The Houston Fire Department said they saw an increase in heat-related 911 calls this June, compared to last year. At a press conference on Tuesday, the Department provided heat safety tips.

June 2022 saw 264 heat-related 911 calls, while this June saw 442. As of Monday, there have also been 251 heat-related emergency calls in July this year.

Martee Black is a firefighter at the Houston Fire Department and said citizens should avoid the outdoors between 10 a.m. and 5 p.m.

"Take a break for the peak hours in the afternoon and then finish that work during the evening, maybe about 5 or 6," she said. " Taking that break in the midday is gonna really help you not to get dehydrated, not to tire out, not to have a medical emergency."

Black added that these breaks should apply to anyone who has to work or those who are planning on exercising outdoors.

Sederick Robinett is a public information officer for the Houston Fire Department and said citizens should look out for symptoms like headaches or nausea.

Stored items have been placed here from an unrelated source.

Lemma name_steps_ok ops w n :
  names_ok w n -> Forall name_op_ok ops -> n + Z.of_nat (length ops) <= u32_max ->
  names_ok (fold_left name_step ops w) (n + Z.of_nat (length ops)).
Proof.
  intros Hw Hops. revert w n Hw. induction Hops as [|op ops Hop Hops IH]; intros w n Hw Hl; simpl in *; [by rewrite Z.add_0_r|].
  replace (n + Z.of_nat (S (length ops))) with ((n + 1) + Z.of_nat (length ops)) by lia.
  apply IH; [|lia]. apply name_step_ok; [done|done|lia].
Qed.

(** after any history of FIFO creations, hard links, unlinks and renames, and
    any traffic on the pipe table in between, every buffer counts exactly the
    paths registered for it.  So every registered path leads to a live FIFO
    buffer, which no close reclaims while the path exists, and a buffer whose
    last name is gone counts none. *)
Theorem fifo_names_lead_to_live_buffers ops :
  Forall name_op_ok ops -> Z.of_nat (length ops) <= u32_max ->
  let w := fold_left name_step ops (mkFifoWorld fifo_new table_new) in
  (forall path i, fifo_lookup (names w) path = Some i ->
     exists p, table_get (fifo_pipes w) i = Some p /\ p_is_fifo p = true /\ p_fifo_names p = name_count (names w) i /\
       0 < p_fifo_names p /\ is_fully_closed p = false) /\
  (forall i p, table_get (fifo_pipes w) i = Some p -> p_is_fifo p = true ->
     (forall path, fifo_lookup (names w) path <> Some i) -> has_fifo_names p = false).
Proof.
  intros Hops Hl w. assert (names_ok w (0 + Z.of_nat (length ops))) as [Hok Hc _].
  { apply name_steps_ok; [|done|lia]. split; simpl; [apply table_new_slots| |]; intros i; unfold name_count, fifo_new; simpl; done. }
  split.
  - intros path i Hp. pose proof (name_count_pos _ _ _ Hp) as Hpos. pose proof (Hc i) as Hci. unfold names_at in Hci.
    destruct (table_get (fifo_pipes w) i) as [p|]; [|simpl in Hci; lia]. simpl in Hci. destruct (p_is_fifo p) eqn:Ef; [|lia].
    exists p. split_and!; [done|done|done|lia|]. unfold is_fully_closed. rewrite Ef. simpl.
    rewrite (proj2 (Z.eqb_neq (p_fifo_names p) 0)) by lia. simpl. by rewrite andb_false_r.
  - intros i p Hp Hf Hno. pose proof (Hc i) as Hci. unfold names_at in Hci. rewrite Hp in Hci. simpl in Hci. rewrite Hf in Hci.
    assert (name_count (names w) i = 0) as H0.
    { unfold name_count. rewrite (proj2 (map_empty (filter _ (names w)))); [done|]. intros path.
      apply map_lookup_filter_None. right. intros j Hj Hji. simpl in Hji. subst j. by apply (Hno path). }
    unfold has_fifo_names. apply Z.ltb_ge. lia.
Qed.

Definition example_stat : WasmStat := mkStat 0 0 0 1 0 0 0 0 0 0 0 0 0 0.

Definition example_names : list name_op :=
  [NMake (mkFifoCreator 18 0 0) [47; 97] 438 (mkMakeAnswers false (Ok ()) (Ok ()) (Ok 5) (Ok ()) (Ok ()) (Ok example_stat)); NLink [47; 97] [47; 98]; NPipe (ActFree 0);
   NUnlink [47; 97] (mkUnlinkAnswers (Ok example_stat) (Ok (1, 2)) (Ok ()) (Err EIO)); NRename [47; 98] [47; 99] None].

Lemma fifo_names_lead_to_live_buffers_witness :
  Forall name_op_ok example_names /\
  let w := fold_left name_step example_names (mkFifoWorld fifo_new table_new) in
  fifo_lookup (names w) [47; 99] = Some 0%nat /\
  exists p, table_get (fifo_pipes w) 0 = Some p /\ p_is_fifo p = true /\ p_fifo_names p = name_count (names w) 0 /\
    0 < p_fifo_names p /\ is_fully_closed p = false.
Proof.
  assert (Forall name_op_ok example_names) as Hops by (repeat constructor).
  split; [exact Hops|]. intros w. assert (fifo_lookup (names w) [47; 99] = Some 0%nat) as Hl by (vm_compute; reflexivity).
  split; [exact Hl|]. apply (proj1 (fifo_names_lead_to_live_buffers example_names Hops ltac:(vm_compute; discriminate)) [47; 99]). exact Hl.
Defined.

(** ** The socket registry implements a map from sockets to names *)

Abbreviation sock := (Z * nat)%type.

Inductive unix_op :=
| URegister (path : bytes) (o : sock)
| UInherit (path : bytes) (o : sock)
| UClose (path : bytes) (o : sock)
| URename (oldpath newpath : bytes)
| UUnlink (path : bytes)
| UExit (pid : Z).

Definition unix_step (r : UnixSocketRegistry) (op : unix_op) : UnixSocketRegistry :=
  match op with
  | URegister path o => (unix_register r path o.1 o.2).2
  | UInherit path o => (add_owner r path o.1 o.2).2
  | UClose path o => (unix_remove_owner r path o.1 o.2).2
  | URename o n => (unix_rename_path r o n).2
  | UUnlink path => (unregister r path).2
  | UExit pid => unix_cleanup_process r pid
  end.

(** The specification: where each open socket is bound.  Names without a bound
    socket matter only in that they are taken. *)
Abbreviation bindings := (gmap sock bytes).
(** The specification: for each live object the number of references and the
    value.  Allocation may return any slot without an object. *)
Abbreviation store := (gmap nat (Z * T)).

Definition store_step (m : store) (op : sb_op) (seen : sb_seen) (m' : store) : Prop :=
  match op with
  | BAlloc v => exists idx, seen = SeenSlot idx /\ m !! idx = None /\ m' = <[idx := (1, v)]> m
  | BAddRef idx =>
      match m !! idx with
      | None => seen = SeenResult (Err EBADF) /\ m' = m
      | Some (c, v) =>
          if c <? u32_max then seen = SeenResult (Ok ()) /\ m' = <[idx := (c + 1, v)]> m
          else seen = SeenResult (Err EOVERFLOW) /\ m' = m
      end
  | BRelease idx =>
      match m !! idx with
      | None => seen = SeenFreed false /\ m' = m
      | Some (c, v) =>
          if c =? 1 then seen = SeenFreed true /\ m' = delete idx m
          else seen = SeenFreed false /\ m' = <[idx := (c - 1, v)]> m
      end
  | BWrite idx f => seen = SeenNothing /\ m' = alter (fun e => (e.1, f e.2)) idx m
  end.

Inductive store_run : store -> list (sb_op * sb_seen) -> store -> Prop :=
| store_run_nil m : store_run m [] m
| store_run_cons m op seen m1 l m2 : store_step m op seen m1 -> store_run m1 l m2 -> store_run m ((op, seen) :: l) m2.

Fixpoint sb_run t (ops : list sb_op) : list (sb_op * sb_seen) * SharedBackingTable T :=
  match ops with
  | [] => ([], t)
  | op :: ops' =>
      let '(seen, t1) := sb_step t op in
      let '(l, t2) := sb_run t1 ops' in ((op, seen) :: l, t2)
  end.

(** The table holds the store. *)
Definition holds t (m : store) : Prop :=
  (forall idx, sb_entry t idx = (fun e => mkSB e.1 e.2) <$> m !! idx) /\ map_Forall (fun _ e => 1 <= e.1 <= u32_max) m.

Lemma holds_update t m idx e x :
  holds t m -> sb_entry t idx = Some e -> (forall c v, x = Some (mkSB c v) -> 1 <= c <= u32_max) ->
  holds (<[idx := x]> t) (partial_alter (fun _ => (fun s => (sb_refs s, sb_value s)) <$> x) idx m).
Proof.
  intros [He Hp] Hs Hx. split.
  - intros j. rewrite (sb_entry_update _ _ _ _ _ Hs). destruct (Nat.eqb_spec j idx) as [->|Hne].
    + rewrite lookup_partial_alter_eq. by destruct x as [[]|].
    + rewrite lookup_partial_alter_ne by done. apply He.
  - intros j [c v]. destruct (decide (j = idx)) as [->|Hne].
    + rewrite lookup_partial_alter_eq. destruct x as [[c' v']|]; [|done]. intros [= <- <-]. by eapply Hx.
    + rewrite lookup_partial_alter_ne by done. apply Hp.
Qed.

Lemma holds_lookup t m idx :
  holds t m -> match m !! idx with Some (c, v) => sb_entry t idx = Some (mkSB c v) /\ 1 <= c <= u32_max | None => sb_entry t idx = None end.
Proof.
  intros [He Hp]. rewrite He. destruct (m !! idx) as [[c v]|] eqn:E; [|done]. split; [done|]. exact (Hp idx (c, v) E).
Qed.
Definition tcp_unregister (t : list TcpBinding) := remove_binding_owner t.
Definition tcp_cleanup_process (t : list TcpBinding) := cleanup_binding_owner_pid t.

Definition tcp6_can_bind (t : list Tcp6Binding) (pid : Z) (sock_idx : nat) (addr : bytes) (port : Z) : bool :=
  forallb (fun b => (caller_owns_binding b pid sock_idx && (length (owners b) =? 1)%nat) || negb (tb6_port b =? port)
                    || negb (tcp6_addr_conflicts (tb6_addr b) addr)) t.

Definition tcp6_register (t : list Tcp6Binding) (pid : Z) (sock_idx : nat) (addr : bytes) (port : Z) : kresult unit * list Tcp6Binding :=
  if port =? 0 then (Err EINVAL, t)
  else if existsb (fun b => bool_decide (tb6_addr b = addr) && (tb6_port b =? port) && existsb (is_owner pid sock_idx) (tb6_owners b)) t
  then (Ok (), t)
  else if negb (tcp6_can_bind t pid sock_idx addr port) then (Err EADDRINUSE, t)
  else (Ok (), vec_push (remove_binding_owner t pid sock_idx) (mkTcp6 [mkOwner pid sock_idx] addr port)).

Definition tcp6_unregister (t : list Tcp6Binding) := remove_binding_owner t.
Definition tcp6_cleanup_process (t : list Tcp6Binding) := cleanup_binding_owner_pid t.

(** The four static tables. *)
Record InetTables := mkInet {
  UDP_ENDPOINTS : list UdpBinding; UDP6_ENDPOINTS : list Udp6Binding; TCP_BINDINGS : list TcpBinding; TCP6_BINDINGS : list Tcp6Binding;
}.

Definition inherit_inet_binding_owners (n : InetTables) (parent_pid child_pid : Z) (sock_idx : nat) : InetTables :=
  let parent := mkOwner parent_pid sock_idx in
  let child := mkOwner child_pid sock_idx in
  mkInet (inherit_binding_owner (UDP_ENDPOINTS n) parent child) (inherit_binding_owner (UDP6_ENDPOINTS n) parent child)
    (inherit_binding_owner (TCP_BINDINGS n) parent child) (inherit_binding_owner (TCP6_BINDINGS n) parent child).

(** ** Sockets *)

Inductive SocketDomain := Unix | Inet | Inet6.
Inductive SocketType := Stream | Dgram.
Inductive SocketState := Unbound | Bound | Listening | Connecting | Connected | Closed.

Record Datagram := mkDatagram {
  dg_data : bytes; dg_src_addr : bytes; dg_src_addr6 : bytes; dg_dst_addr : bytes; dg_dst_addr6 : bytes; dg_src_port : Z;
  dg_src_sock_idx : option nat; dg_ipv6_tclass : Z; dg_src_pid : Z; dg_src_uid : Z; dg_src_gid : Z; dg_ancillary_fds : list InFlightFd;
}.

Record Ipv4MulticastMembership := mkMembership {
  mm_group : bytes; mm_interface_addr : bytes; mm_any_source : bool; mm_blocked_sources : list bytes; mm_included_sources : list bytes;
}.

Record SocketInfo := mkSocket {
  sk_domain : SocketDomain;
  sk_type : SocketType;
  sk_protocol : Z;
  sk_state : SocketState;
  sk_peer_idx : option nat;
  sk_recv_buf_idx : option nat;
  sk_send_buf_idx : option nat;
  sk_shut_rd : bool;
  sk_shut_wr : bool;
  sk_host_net_handle : option Z;
  sk_options : list (Z * Z * Z);
  sk_linger_onoff : Z;
  sk_linger_seconds : Z;
  sk_bind_device : option bytes;
  sk_tcp_congestion : bytes;
  sk_bind_addr : bytes;
  sk_bind_addr6 : bytes;
  sk_bind_port : Z;
  sk_peer_addr : bytes;
  sk_peer_addr6 : bytes;
  sk_peer_port : Z;
  sk_listen_backlog : list nat;
  sk_shared_backlog_idx : option nat;
  sk_accept_wake_idx : option Z;
  sk_dgram_queue : list Datagram;
  sk_ipv4_multicast_memberships : list Ipv4MulticastMembership;
  sk_netlink_queue : list bytes;
  sk_global_pipes : bool;
  sk_oob_byte : option Z;
  sk_recv_timeout_us : Z;
  sk_send_timeout_us : Z;
  sk_bind_path : option bytes;
  sk_connect_error : Z;
}.

(** The bytes of ["cubic"]. *)
Definition CUBIC : bytes := [99; 117; 98; 105; 99].

Definition socket_new (domain : SocketDomain) (sock_type : SocketType) (protocol : Z) : SocketInfo :=
  mkSocket domain sock_type protocol Unbound None None None false false None [] 0 0 None CUBIC ANY4 ANY6 0 ANY4 ANY6 0
    [] None None [] [] [] true None 0 0 None 0.
(** The bit computation names the lowest signal that has a notification and is not
    blocked. *)
Lemma next_deliverable_spec p tid :
  proc_ok timer_sig p -> pr_state p <> Stopped ->
  next_deliverable_signal p tid = spec_next (blocked_for p tid) (fun s => queued (own_pq p tid).2 s ++ queued (shared_pq p).2 s).
Proof.
  intros Hp Hst. unfold next_deliverable_signal. rewrite bool_decide_eq_false_2 by done.
  unfold deliverable_for. rewrite pending_for_own. pose proof (own_good p tid Hp) as [[Ro _ Ao] _]. destruct Hp as [[[Rs _ As] _] _ _ _ _].
  set (m := blocked_for p tid). set (x := Z.lor (shared_pq p).1 (own_pq p tid).1).
  assert (u64_range x) as Rx by (by apply lor_u64).
  assert (forall s, valid_sig s -> Z.testbit x (s - 1) = true <-> queued (own_pq p tid).2 s ++ queued (shared_pq p).2 s <> []) as Ax.
  { intros s Hs. unfold x. rewrite Z.lor_spec, orb_true_iff, As, Ao by done. destruct (queued (own_pq p tid).2 s), (queued (shared_pq p).2 s); naive_solver. }
  destruct (Z.eqb_spec (Z.ldiff x m) 0) as [E|E].
  - symmetry. apply spec_next_None. intros s Hs Hq. apply Ax in Hq; [|done]. assert (Z.testbit (Z.ldiff x m) (s - 1) = false) as Hb by (rewrite E; apply Z.bits_0).
    rewrite Z.ldiff_spec, Hq in Hb. unfold is_masked. by destruct (Z.testbit m (s - 1)).
  - destruct (lowest_signal (Z.ldiff x m)) as (Hs & Hb & Hl); [by apply ldiff_u64|done|]. set (s := trailing_zeros (Z.ldiff x m) + 1) in *.
    assert (s <? NSIG = true) as -> by (unfold valid_sig, NSIG in *; lia). rewrite Z.ldiff_spec in Hb. bool_hyps. symmetry. apply spec_next_Some; try done.
    + by apply Ax.
    + intros s' Hs' Hq Hm. apply Hl; [done|]. apply Ax in Hq; [|done]. unfold is_masked in Hm. by rewrite Z.ldiff_spec, Hq, Hm.
Qed.
(* ===== verification/Devices.v ===== *)
(** * Single-owner devices ([crates/kernel/src/mouse.rs], [audio.rs])

    [/dev/input/mice] is a bounded queue of mouse packets that the host fills and
    the owner reads; [/dev/dsp] is a bounded ring of samples that the owner writes
    and the host drains; [/dev/fb0] has an owner only (its memory is mapped into
    the process).  Each has at most one owning process, claimed when it is opened
    and released with its last descriptor ([acquire_*_or_busy], [maybe_release_*]
    of [syscalls.rs]).  The ioctls of the sound device are [handle_dsp_ioctl].

    Theorems: the mouse queue is the list of the newest packets, each whole, as
    long as readers take whole packets; the sound ring keeps the newest whole
    frames and never grows over its capacity when writes are whole frames within
    the capacity.  The loops that make room run on fuel, one unit per byte, which
    is enough. *)

From S2P Require Import Prelude Bytes Abi.

(** ** Mouse *)

Definition PACKET_LEN : nat := 3.
Definition MAX_PACKETS : nat := Z.to_nat 4096.
Definition MAX_QUEUED_BYTES : Z := 4096 * Z.of_nat PACKET_LEN.

(** [clamp(i8::MIN, i8::MAX)]. *)
Definition clamp_i8 (v : Z) : Z := Z.max (-128) (Z.min v 127).

(** [v as u8] of an [i8]. *)
Definition i8_as_u8 (v : Z) : Z := v mod 256.

Definition packet (dx dy buttons : Z) : bytes :=
  let dx_i8 := clamp_i8 dx in
  let dy_i8 := clamp_i8 dy in
  let b0 := Z.lor 0x08 (Z.land buttons 0x07) in
  let b0 := if dx_i8 <? 0 then Z.lor b0 0x10 else b0 in
  let b0 := if dy_i8 <? 0 then Z.lor b0 0x20 else b0 in
  [b0; i8_as_u8 dx_i8; i8_as_u8 dy_i8].

(** [while q.len() + PACKET_LEN > MAX_QUEUED_BYTES]; [None] when the fuel runs
    out. *)
Fixpoint drop_oldest (fuel : nat) (q : bytes) : option bytes :=
  match fuel with
  | O => None
  | S fuel' => if MAX_QUEUED_BYTES <? Z.of_nat (length q + PACKET_LEN) then drop_oldest fuel' (drop PACKET_LEN q) else Some q
  end.

Definition inject_event (dx dy buttons : Z) (q : bytes) : option bytes :=
  q ← drop_oldest (S (length q)) q; Some (q ++ packet dx dy buttons).

(** [n] is the length of the caller's buffer. *)
Definition read_into (n : nat) (q : bytes) : bytes * bytes := (take n q, drop n q).

Definition has_data (q : bytes) : bool := negb (bool_decide (q = [])).

(** ** Sound *)

Record Dsp := mkDsp { SAMPLE_RATE : Z; CHANNELS : Z; RING : bytes }.

Definition dsp_new : Dsp := mkDsp 11025 2 [].
Definition with_ring (d : Dsp) (r : bytes) : Dsp := mkDsp (SAMPLE_RATE d) (CHANNELS d) r.

Definition frame_bytes (d : Dsp) : nat := 2 * Nat.max (Z.to_nat (CHANNELS d)) 1.

Definition MAX_RING_BYTES : Z := 256 * 1024.
Definition AFMT_S16_LE : Z := 0x10.

(** [while r.len() + data.len() > MAX_QUEUED_BYTES]. *)
Fixpoint drop_frames (fuel frame len : nat) (r : bytes) : option bytes :=
  match fuel with
  | O => None
  | S fuel' =>
      if MAX_RING_BYTES <? Z.of_nat (length r + len) then
        let n := Nat.min frame (length r) in
        if (n =? 0)%nat then Some r else drop_frames fuel' frame len (drop n r)
      else Some r
  end.

Definition write_pcm (data : bytes) (d : Dsp) : option Dsp :=
  r ← drop_frames (S (length (RING d))) (frame_bytes d) (length data) (RING d); Some (with_ring d (r ++ data)).

(** [want] is the length of the host's buffer. *)
Definition drain_into (want : nat) (d : Dsp) : bytes * Dsp :=
  let n := Nat.min want (length (RING d)) in
  let n := (n / frame_bytes d * frame_bytes d)%nat in
  (take n (RING d), with_ring d (drop n (RING d))).

Definition pending_bytes (d : Dsp) : nat := length (RING d).
Definition dsp_reset (d : Dsp) : Dsp := with_ring d [].

Definition set_sample_rate (hz : Z) (d : Dsp) : Z * Dsp :=
  let clamped := Z.max 4000 (Z.min hz 192000) in (clamped, mkDsp clamped (CHANNELS d) (RING d)).

Definition set_channels (n : Z) (d : Dsp) : Z * Dsp :=
  let n := if n =? 1 then 1 else 2 in (n, mkDsp (SAMPLE_RATE d) n (RING d)).

Definition set_format (fmt : Z) : bool := fmt =? AFMT_S16_LE.
Definition current_config (d : Dsp) : Z * Z := (SAMPLE_RATE d, CHANNELS d).

(** *** Its ioctls *)

Definition SNDCTL_DSP_RESET : Z := 0x00005000.
Definition SNDCTL_DSP_SYNC : Z := 0x00005001.
Definition SNDCTL_DSP_SPEED : Z := 0xc0045002.
Definition SNDCTL_DSP_STEREO : Z := 0xc0045003.
Definition SNDCTL_DSP_SETFMT : Z := 0xc0045005.
Definition SNDCTL_DSP_CHANNELS : Z := 0xc0045006.
Definition SNDCTL_DSP_GETFMTS : Z := 0x8004500b.
Definition SNDCTL_DSP_SETFRAGMENT : Z := 0xc004500a.

(** [i32::from_le_bytes]. *)
Definition dsp_arg (buf : bytes) : Z := as_i32 (from_le_bytes (take 4 buf)).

"We don't want you to hesitate to call 911, that's what we're here to do," he said. "But if it's not that serious, we encourage you to find a shaded area, cool off, continue to drink water, in an air conditioned environment, you'll be much better."

Robinett said firefighters themselves are also keeping safe by staying hydrated before, during, and after emergencies. He said stations also have rotations for teams so that they can take breaks.

"Our firefighters are our priority. Without them being in tip-top shape to perform their duties, they won't be able to," he said.

The first heat-related death in a Houston hospital this year happened on June 24 and the first in the Greater Houston area happened on June 16. Previously, Houston Public Media reported on the spike in heat-related 911 calls coming earlier than usual for this heat wave.

Martee Black said it's especially important to keep an eye on family members and neighbors in order to avoid an emergency.

"Typically, children and the elderly can't tell you if they're getting hot," Martee Black said. "So, it's a good idea to check on your neighbors, making sure your children are hydrated, making sure they're eating a good meal."

Patricia Ortiz

Patricia Ortiz


Patricia Ortiz is a daily reporter for News 88.7. Her work includes a variety of topics including transportation, technology, energy, immigration and education. Patricia graduated from the University of Houston in Fall 2022 with a Bachelor's in Journalism. She spent most of her college career at the university's literary magazine,...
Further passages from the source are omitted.